(Collected data entries)

- - - - - - -

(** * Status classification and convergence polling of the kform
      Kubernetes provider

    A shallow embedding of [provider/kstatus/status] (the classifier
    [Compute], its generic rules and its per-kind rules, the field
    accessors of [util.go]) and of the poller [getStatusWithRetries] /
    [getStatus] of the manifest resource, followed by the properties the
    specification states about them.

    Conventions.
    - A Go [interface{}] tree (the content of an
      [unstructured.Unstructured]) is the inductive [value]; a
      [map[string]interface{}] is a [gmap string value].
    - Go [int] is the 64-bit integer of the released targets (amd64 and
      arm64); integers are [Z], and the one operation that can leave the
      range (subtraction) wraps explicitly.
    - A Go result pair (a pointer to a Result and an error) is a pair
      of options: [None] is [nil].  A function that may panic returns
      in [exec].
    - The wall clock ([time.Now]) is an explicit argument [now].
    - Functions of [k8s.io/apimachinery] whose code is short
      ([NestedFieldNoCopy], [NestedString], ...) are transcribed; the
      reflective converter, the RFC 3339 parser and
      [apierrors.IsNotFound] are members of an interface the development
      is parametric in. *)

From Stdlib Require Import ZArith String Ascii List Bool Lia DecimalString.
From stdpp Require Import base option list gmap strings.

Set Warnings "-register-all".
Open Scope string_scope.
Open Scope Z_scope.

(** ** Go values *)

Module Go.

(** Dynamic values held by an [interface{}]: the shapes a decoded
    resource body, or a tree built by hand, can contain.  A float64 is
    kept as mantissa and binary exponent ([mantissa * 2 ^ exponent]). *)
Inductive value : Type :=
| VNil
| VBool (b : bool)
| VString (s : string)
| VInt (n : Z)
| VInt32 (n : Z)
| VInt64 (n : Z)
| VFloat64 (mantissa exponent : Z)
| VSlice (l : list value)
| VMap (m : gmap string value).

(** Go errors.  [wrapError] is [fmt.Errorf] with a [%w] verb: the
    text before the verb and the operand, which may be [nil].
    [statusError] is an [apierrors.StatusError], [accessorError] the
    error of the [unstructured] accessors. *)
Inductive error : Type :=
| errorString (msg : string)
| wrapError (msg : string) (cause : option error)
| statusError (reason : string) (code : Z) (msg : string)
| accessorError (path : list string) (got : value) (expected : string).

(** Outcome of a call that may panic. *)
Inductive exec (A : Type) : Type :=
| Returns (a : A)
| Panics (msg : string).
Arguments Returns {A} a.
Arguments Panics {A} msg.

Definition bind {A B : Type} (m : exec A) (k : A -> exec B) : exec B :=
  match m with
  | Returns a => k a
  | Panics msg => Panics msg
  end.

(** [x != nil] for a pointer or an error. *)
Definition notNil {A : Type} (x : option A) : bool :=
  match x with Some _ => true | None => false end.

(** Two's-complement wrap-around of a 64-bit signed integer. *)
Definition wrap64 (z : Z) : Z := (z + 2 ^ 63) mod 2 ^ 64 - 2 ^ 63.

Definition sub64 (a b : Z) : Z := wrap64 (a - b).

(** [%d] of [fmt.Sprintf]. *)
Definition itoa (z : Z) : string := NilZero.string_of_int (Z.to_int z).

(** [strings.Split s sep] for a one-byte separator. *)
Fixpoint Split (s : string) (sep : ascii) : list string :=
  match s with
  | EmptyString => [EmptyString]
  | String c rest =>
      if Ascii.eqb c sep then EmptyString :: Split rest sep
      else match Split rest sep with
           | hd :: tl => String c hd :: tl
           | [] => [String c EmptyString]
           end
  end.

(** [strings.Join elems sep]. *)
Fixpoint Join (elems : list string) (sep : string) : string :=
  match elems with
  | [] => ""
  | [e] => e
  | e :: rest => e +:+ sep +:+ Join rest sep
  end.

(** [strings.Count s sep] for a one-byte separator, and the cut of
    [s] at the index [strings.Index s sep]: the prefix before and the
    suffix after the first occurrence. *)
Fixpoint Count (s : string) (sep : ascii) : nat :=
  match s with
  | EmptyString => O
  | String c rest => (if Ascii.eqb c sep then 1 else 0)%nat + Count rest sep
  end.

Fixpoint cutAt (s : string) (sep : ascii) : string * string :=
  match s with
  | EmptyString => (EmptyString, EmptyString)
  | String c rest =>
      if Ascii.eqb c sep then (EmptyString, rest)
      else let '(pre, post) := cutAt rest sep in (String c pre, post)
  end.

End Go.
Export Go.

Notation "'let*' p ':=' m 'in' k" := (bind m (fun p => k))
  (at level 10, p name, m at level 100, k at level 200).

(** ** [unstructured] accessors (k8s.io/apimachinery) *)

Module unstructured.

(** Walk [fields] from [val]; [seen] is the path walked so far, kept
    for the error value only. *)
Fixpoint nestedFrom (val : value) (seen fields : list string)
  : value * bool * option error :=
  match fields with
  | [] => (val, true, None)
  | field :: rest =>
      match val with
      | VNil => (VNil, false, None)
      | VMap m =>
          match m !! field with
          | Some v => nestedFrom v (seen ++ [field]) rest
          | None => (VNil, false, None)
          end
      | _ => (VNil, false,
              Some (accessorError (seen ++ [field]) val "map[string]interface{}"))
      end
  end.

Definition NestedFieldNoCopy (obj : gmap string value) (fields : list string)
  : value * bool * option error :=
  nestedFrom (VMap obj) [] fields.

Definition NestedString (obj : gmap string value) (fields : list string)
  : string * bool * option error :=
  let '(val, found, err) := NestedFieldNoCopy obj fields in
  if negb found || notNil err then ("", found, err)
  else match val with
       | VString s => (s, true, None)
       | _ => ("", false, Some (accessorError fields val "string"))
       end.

- - - - - - -

Return, word for word, every line from the top of the entries down to the line that holds "[getStatus] of the", both included.

(** * Status classification and convergence polling of the kform
      Kubernetes provider

    A shallow embedding of [provider/kstatus/status] (the classifier
    [Compute], its generic rules and its per-kind rules, the field
    accessors of [util.go]) and of the poller [getStatusWithRetries] /
    [getStatus] of the manifest resource, followed by the properties the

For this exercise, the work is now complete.